◆ Work request
If a line in the entries below contains "Lemma", copy it.

◆ Recorded information

Lemma authority_plain x host p : canonical_host x = Ok host -> 0 <= p -> str_all plain (shown host +:+ ":" +:+ dec p) = true.
Proof.
  intros Hx Hp. rewrite !str_all_app, (shown_plain _ _ Hx), (digits_plain (dec p)) by by apply dec_digits. done.
Qed.

Lemma strip_authority x host p : canonical_host x = Ok host -> 0 < p <= 65535 ->
  strip_path (trim_end_matches "/" (shown host +:+ ":" +:+ dec p)) = shown host +:+ ":" +:+ dec p.
Proof.
  intros Hx Hp. destruct (dec_ends p ltac:(lia)) as (r & a & E & Ha).
  assert (Ht : trim_end_matches "/" (shown host +:+ ":" +:+ dec p) = shown host +:+ ":" +:+ dec p).
  { rewrite E, <- !str_app_assoc. apply trim_end_last. destruct (Ascii.eqb_spec a "/") as [->|]; done. }
  rewrite Ht. apply cut_at_all. eapply str_all_impl; [|apply (authority_plain x host p Hx); lia]. apply byte_implies. vm_compute. done.
Qed.

(** What was read of an Electrum address. *)
Lemma electrum_read text b : parse_backend text = Ok b -> kind b = Electrum ->
  exists x p, canonical_host x = Ok (host b) /\ 0 < p <= 65535 /\ b = electrum (host b) (Some p) (tls b).
Proof.
  assert (Hsplit : forall rest h p0 tls, split_host_port rest = Ok (h, p0) ->
    exists x p, canonical_host x = Ok h /\ 0 < p <= 65535 /\ electrum h p0 tls = electrum h (Some p) tls).
  { intros rest h p0 t. unfold split_host_port. destruct (host_port_text rest) as [[host0 port0]|] eqn:E; [|done]. cbn [result_bind].
    destruct (bool_decide (host0 = "")); [done|]. destruct (has_whitespace host0); [done|].
    destruct (canonical_host host0) as [c|] eqn:Ec; [|done]. intros [= <- <-]. exists host0.
    destruct port0 as [q|]; [|destruct t; [exists ELECTRUM_TLS_PORT|exists ELECTRUM_TCP_PORT]; vm_compute; done].
    exists q. split; [done|]. split; [|done]. revert E. unfold host_port_text.
    destruct (strip_prefix "[" rest) as [bracketed|].
    - destruct (split_once "]" bracketed) as [[h' tail]|]; [|done]. destruct (strip_prefix ":" tail) as [port|]; [|done].
      destruct (port_of port) as [p|] eqn:Ep; [|done]. intros [= _ <-]. by eapply port_of_range.
    - destruct (rsplit_once ":" rest) as [[h' port]|]; [|done]. destruct (negb (lacks ":" h')).
      + by destruct (negb (is_bare_ipv6 rest)).
      + destruct (port_of port) as [p|] eqn:Ep; [|done]. intros [= _ <-]. by eapply port_of_range. }
  assert (Hby : forall rest t r, (let? split := split_host_port rest in Ok (electrum split.1 split.2 t)) = Ok r ->
    exists x p, canonical_host x = Ok (host r) /\ 0 < p <= 65535 /\ r = electrum (host r) (Some p) (tls r)).
  { intros rest t r. destruct (split_host_port rest) as [[h p0]|] eqn:E; [|done]. cbn [result_bind fst snd]. intros [= <-].
    destruct (Hsplit _ _ _ t E) as (x & p & Hx & Hp & ->). exists x, p. done. }
  unfold parse_backend. destruct (bool_decide _); [done|]. destruct (List.find _ _) as [[]|]; [done|].
  destruct (refuse_wallet_material (trim text)) as [[]|]; [|done]. cbn [result_bind].
  destruct (split_once_str "://" (trim text)) as [[s rest]|].
  - unfold by_scheme. case_bool_decide.
    + unfold esplora. destruct (Url_parse (trim text)) as [u|]; [|done]. destruct (host_of_parsed u); [|done]. by intros [= <-].
    + case_bool_decide; [intros Hb _; by eapply Hby|]. case_bool_decide; [intros Hb _; by eapply Hby|done].
  - destruct (split_flag (trim text)) as [[head flag]|].
    + unfold by_flag. destruct (if bool_decide (lower flag = "s") then _ else _) as [t|]; [|done]. cbn [result_bind].
      intros Hb _. by eapply Hby.
    + unfold bare. destruct (split_host_port (trim text)) as [[h p0]|] eqn:E; [|done]. cbn [result_bind].
      destruct (_ && _); [done|]. match goal with |- Ok (electrum h p0 ?t) = _ -> _ => set (tl := t) end. intros [= <-] _.
      destruct (Hsplit _ _ _ tl E) as (x & p & Hx & Hp & Ee). exists x, p. by rewrite Ee.
Qed.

◆ Written answer
Lemma authority_plain x host p : canonical_host x = Ok host -> 0 <= p -> str_all plain (shown host +:+ ":" +:+ dec p) = true.
Lemma strip_authority x host p : canonical_host x = Ok host -> 0 < p <= 65535 ->
Lemma electrum_read text b : parse_backend text = Ok b -> kind b = Electrum ->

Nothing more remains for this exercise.